Ворота вздрагивали от порывов ветра. Варлам открыл калитку, вышел наружу, где ветру уже ничто не мешало разгоняться во всю силу. Ещё раз подумал, правда, не вернуться ли, но снова упрямство и нарастающая злость погнали его вперед. Глинистая рыжая дорога с двумя неглубокими колеями вела на юг, к домам, ещё не видным из-за возвышения. Чтобы разглядеть ближайший из них, почти в двухстах метрах, надо протопать вон до того камня с краю дороги. Старый камень, мхом обросший, словно из какой-то сказки. Подойдёшь к нему, увидишь на нём надпись: налево, направо, прямо – и все варианты не ахти какие, но выбирай свою судьбу. Думая, пересилит ли ветер его, сподобится ли с ног свалить, Варлам шёл по направлению к камню. Шёл, почти ничего не видя, едва различая впереди его силуэт. В какой-то миг, не преодолев искушения, обернулся через плечо. Показалось – Виктор сзади идёт. Сорок лет тут ходил, от дома к дому, привычным путем. Может, и сейчас бродит, неприкаянный, не понимающий, как так вышло вдруг. Жил – и умер.

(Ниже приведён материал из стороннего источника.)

(** * AeroSandbox: a shallow embedding of the analysis life cycle

    The development follows the Python sources:
    - [aerosandbox/common.py]: [AeroSandboxObject] (solution substitution,
      analysis-specific options) and [ImplicitAnalysis] (the [initialize]
      decorator and the [opti] / [opti_provided] properties);
    - [aerosandbox/geometry/airplane.py]: [Airplane.__init__],
      [Airplane.is_entirely_symmetric] and [Airplane.aerodynamic_center];
    - [aerosandbox/library/propulsion_electric.py]:
      [motor_electric_performance].

    Python floats are IEEE 754 binary64 numbers and are embedded as Rocq's
    primitive floats; Python objects live in a store indexed by locations, so
    that in-place mutation and aliasing are visible. *)

From Stdlib Require Import Floats.PrimFloat.
From Stdlib Require Floats.FloatOps Floats.FloatAxioms.
From stdpp Require Import gmap strings list.

#[global] Set Warnings "-register-all,-clear-no-such-hyp".

(** ** Exceptions and results *)

(** The message of the [ValueError] raised by
    [validate_analysis_specific_options]: the holes of its f-string. *)
Record option_error := OptionError {
  bad_key : string;            (* {key} *)
  for_object : string;         (* {self}: the class of the receiving object *)
  within_analysis : string;    (* {analysis} *)
  valid_options : list string  (* {tuple(analysis_specific_options.keys())} *)
}.

Inductive exn :=
  | AssertionError (msg : string)
  | ZeroDivisionError
  | TypeError
  | AttributeError
  | NotImplementedError
  | IndexError
  | KeyError (key : string)
  | ValueError (msg : option_error)
  | RuntimeError
  | ImplicitAnalysisInitError.

(** A computation either returns a value or raises. *)
Inductive res (A : Type) :=
  | Ok (a : A)
  | Raise (e : exn).
Arguments Ok {A} a.
Arguments Raise {A} e.

#[global] Instance res_ret : MRet res := fun A a => Ok a.
#[global] Instance res_bind : MBind res := fun A B f m =>
  match m with
  | Ok a => f a
  | Raise e => Raise e
  end.

(** [assert cond, msg] *)
Definition py_assert (cond : bool) (msg : string) : res unit :=
  if cond then Ok tt else Raise (AssertionError msg).

(** ** Python values

    Objects are referred to by their location in the store ([VRef]); numbers,
    strings, lists and tuples are values.  [VSym] is a symbolic expression of
    the optimization environment (a CasADi expression node), identified by a
    handle. *)
Definition loc := nat.
Definition sym := nat.

Inductive pyval :=
  | VNone
  | VBool (b : bool)
  | VInt (n : Z)
  | VFloat (x : float)
  | VStr (s : string)
  | VSym (e : sym)
  | VList (items : list pyval)
  | VTuple (items : list pyval)
  | VRef (l : loc).

(** [x is None] *)
Definition is_None (v : pyval) : bool :=
  match v with VNone => true | _ => false end.

(** ** Dictionaries with string keys

    A Python [dict] keeps its keys in insertion order; assigning to a key that
    is present replaces the value where it stands. *)
Module Dict.
Section Dict.
Context {V : Type}.

Definition t := list (string * V).

Definition keys (d : t) : list string := d.*1.

Fixpoint get (d : t) (k : string) : option V :=
  match d with
  | [] => None
  | (k', v) :: d' => if decide (k' = k) then Some v else get d' k
  end.

(** [k in d.keys()] *)
Definition mem (d : t) (k : string) : bool :=
  match get d k with Some _ => true | None => false end.

(** [d[k] = v] *)
Fixpoint set (d : t) (k : string) (v : V) : t :=
  match d with
  | [] => [(k, v)]
  | (k', v') :: d' =>
      if decide (k' = k) then (k', v) :: d' else (k', v') :: set d' k v
  end.

(** [d[k]], raising [KeyError] when the key is missing. *)
Definition subscript (d : t) (k : string) : res V :=
  match get d k with
  | Some v => Ok v
  | None => Raise (KeyError k)
  end.
End Dict.
Arguments t : clear implicits.
End Dict.

(** ** Float arithmetic, as Python evaluates it

    [+], [-] and [*] on floats never raise; [/] raises [ZeroDivisionError]
    when the divisor compares equal to zero. *)
Module PyFloat.

Definition is_zero (x : float) : bool := PrimFloat.eqb x 0%float.

Definition truediv (a b : float) : res float :=
  if is_zero b then Raise ZeroDivisionError else Ok (PrimFloat.div a b).

(** An operand that is still [None] makes arithmetic raise [TypeError]. *)
Definition operand (v : option float) : res float :=
  match v with
  | Some x => Ok x
  | None => Raise TypeError
  end.

(** [numpy.pi], the double nearest to pi: 3.141592653589793. *)
Definition pi : float := 0x1.921fb54442d18p+1%float.

End PyFloat.

(** ** [motor_electric_performance] (library/propulsion_electric.py) *)
Module Motor.
Import PyFloat.

(** The local variables of the function: the four quantities, each [None]
    until supplied or derived, and their [_known] flags. *)
Record locals := Locals {
  voltage : option float;
  current : option float;
  rpm : option float;
  torque : option float;
  voltage_known : bool;
  current_known : bool;
  rpm_known : bool;
  torque_known : bool
}.

Definition is_not_None {A} (o : option A) : bool :=
  match o with Some _ => true | None => false end.

Definition all_known (s : locals) : bool :=
  voltage_known s && current_known s && rpm_known s && torque_known s.

Section Body.
Variables (kv_rads_per_sec_per_volt resistance no_load_current : float).

(** [if rpm_known: if current_known and not voltage_known: ...] *)
Definition step_voltage (s : locals) : res locals :=
  if rpm_known s && (current_known s && negb (voltage_known s)) then
    r ← operand (rpm s);
    speed ← truediv (r * pi) 30;
    back_EMF_voltage ← truediv speed kv_rads_per_sec_per_volt;
    i ← operand (current s);
    let v := (back_EMF_voltage + i * resistance)%float in
    Ok (Locals (Some v) (current s) (rpm s) (torque s)
               true (current_known s) (rpm_known s) (torque_known s))
  else Ok s.

(** [if torque_known: if not current_known: ...] *)
Definition step_current_from_torque (s : locals) : res locals :=
  if torque_known s && negb (current_known s) then
    t ← operand (torque s);
    let i := (t * kv_rads_per_sec_per_volt + no_load_current)%float in
    Ok (Locals (voltage s) (Some i) (rpm s) (torque s)
               (voltage_known s) true (rpm_known s) (torque_known s))
  else Ok s.

(** [if voltage_known: if rpm_known and not current_known: ...] *)
Definition step_current_from_voltage (s : locals) : res locals :=
  if voltage_known s && (rpm_known s && negb (current_known s)) then
    r ← operand (rpm s);
    speed ← truediv (r * pi) 30;
    back_EMF_voltage ← truediv speed kv_rads_per_sec_per_volt;
    v ← operand (voltage s);
    i ← truediv (v - back_EMF_voltage) resistance;
    Ok (Locals (voltage s) (Some i) (rpm s) (torque s)
               (voltage_known s) true (rpm_known s) (torque_known s))
  else Ok s.

(** [if voltage_known: ... if not rpm_known and current_known: ...] *)
Definition step_rpm (s : locals) : res locals :=
  if voltage_known s && (negb (rpm_known s) && current_known s) then
    v ← operand (voltage s);
    i ← operand (current s);
    let back_EMF_voltage := (v - i * resistance)%float in
    let speed := (back_EMF_voltage * kv_rads_per_sec_per_volt)%float in
    r ← truediv (speed * 30) pi;
    Ok (Locals (voltage s) (current s) (Some r) (torque s)
               (voltage_known s) (current_known s) true (torque_known s))
  else Ok s.

(** [if current_known: if not torque_known: ...] *)
Definition step_torque (s : locals) : res locals :=
  if current_known s && negb (torque_known s) then
    i ← operand (current s);
    t ← truediv (i - no_load_current) kv_rads_per_sec_per_volt;
    Ok (Locals (voltage s) (current s) (rpm s) (Some t)
               (voltage_known s) (current_known s) (rpm_known s) true)
  else Ok s.

(** One pass through the body of the [while] loop. *)
Definition loop_body (s : locals) : res locals :=
  s ← step_voltage s;
  s ← step_current_from_torque s;
  s ← step_current_from_voltage s;
  s ← step_rpm s;
  step_torque s.

(** [while not (voltage_known and current_known and rpm_known and
    torque_known)]: [max_iter] bounds the number of passes through the
    body; [None] means that the bound was reached with the condition
    still true. *)
Fixpoint while_loop (max_iter : nat) (s : locals) : option (res locals) :=
  if all_known s then Some (Ok s)
  else match max_iter with
       | O => None
       | S n =>
           match loop_body s with
           | Ok s' => while_loop n s'
           | Raise e => Some (Raise e)
           end
       end.
End Body.

(** The returned tuple [(voltage, current, rpm, torque, efficiency)]. *)
Record performance := Performance {
  out_voltage : float;
  out_current : float;
  out_rpm : float;
  out_torque : float;
  out_efficiency : float
}.

Definition efficiency_of (s : locals) : res performance :=
  r ← operand (rpm s);
  t ← operand (torque s);
  v ← operand (voltage s);
  i ← operand (current s);
  shaft ← truediv (r * pi) 30;
  efficiency ← truediv (shaft * t) (v * i);
  Ok (Performance v i r t efficiency).

Definition exactly_two (v i r t : bool) : bool :=
  Nat.eqb (Nat.b2n v + Nat.b2n i + Nat.b2n r + Nat.b2n t) 2.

«Не бывает привидений, – сказал себе Варлам. – Сказки бабкины». Снова повернулся лицом вперёд и зашагал против ветра. Трудно было идти, но чем сильнее оказывалось сопротивление, тем яростнее становился и его собственный напор. По правде, и не думал Варлам о соседях, хотя, попроси кто сейчас о помощи, не отказал бы; не думал, был уверен, что все уже за рекой, просто больше не мог оставаться в доме, где мёртвый брат лежал. Душно было там, безнадежно. Крыша словно давила, тьма в углах, к вечеру всё более тревожная, наводила на разные мысли, рождала в голове его неудобные образы, с которыми он не знал, что делать. Хотелось как-то выскрести их, выдавить, вытолкать вон. Не выходило. Вспоминал Варлам то, о чём уже, казалось, навсегда забыл. Детство их с Витькой, юность, работу в колхозе, женитьбу брата и то, как за неделю до свадьбы отказала ему собственная невеста. Сильным был тот удар, Варлам обозлился, сказав себе, что больше никто не сделает с ним того же. Хотя молодость брала своё – ходил он потом, остынув, за одной библиотекаршей из села, но когда дело докатилось до серьёзных разговоров – хотела она замуж и точка, – Варлам сдал назад. Хорошо видел он, как живется Витьке-дураку с женой, как друзья-приятели со своими благоверными воюют и света белого не видят, скованные по рукам и ногам; и вообще всё в семейной жизни казалось не так и не этак, неверно; а как? – никто до сих пор не знает. Тогда вопрос, ему-то зачем такая напасть? А смеются и дразнятся, так это от небольшого ума. Ему свою судьбу выбирать, свою жизнь проживать, и никого не касается, хочет он бобылем быть или нет. «Время рассудит», – думал он. И рассудило. До сих пор Варлам сам себе хозяин. Брату и невестке, конечно, помогал, но птицей считал себя вольной. Что ему? Возьмет и рванёт за реку, начнёт новую жизнь. Не старик ещё глубокий, пороху в пороховницах наскребёт, тут главное с духом собраться. Друзья женатые – кто умер уже, кто развёлся, кто уехал далеко, кто за реку перебрался и там неплохо устроился. Варлама звали – не пошёл. Перешагнув однажды некий возрастной рубеж, стал вдруг по-другому смотреть на всё. Не бурлила кровь больше, по утрам вставать стало трудно. Мало чего хотелось, пожалуй, только тишины и стабильности. Здесь его и брата дом, в Афонино. Пускай неказиста деревенька, на краю света, пусть даже умирает – да разве новость? – но это родное, не бросишь. Неизвестно ещё, что там за рекой, может, пустота и никого нет, только миражи.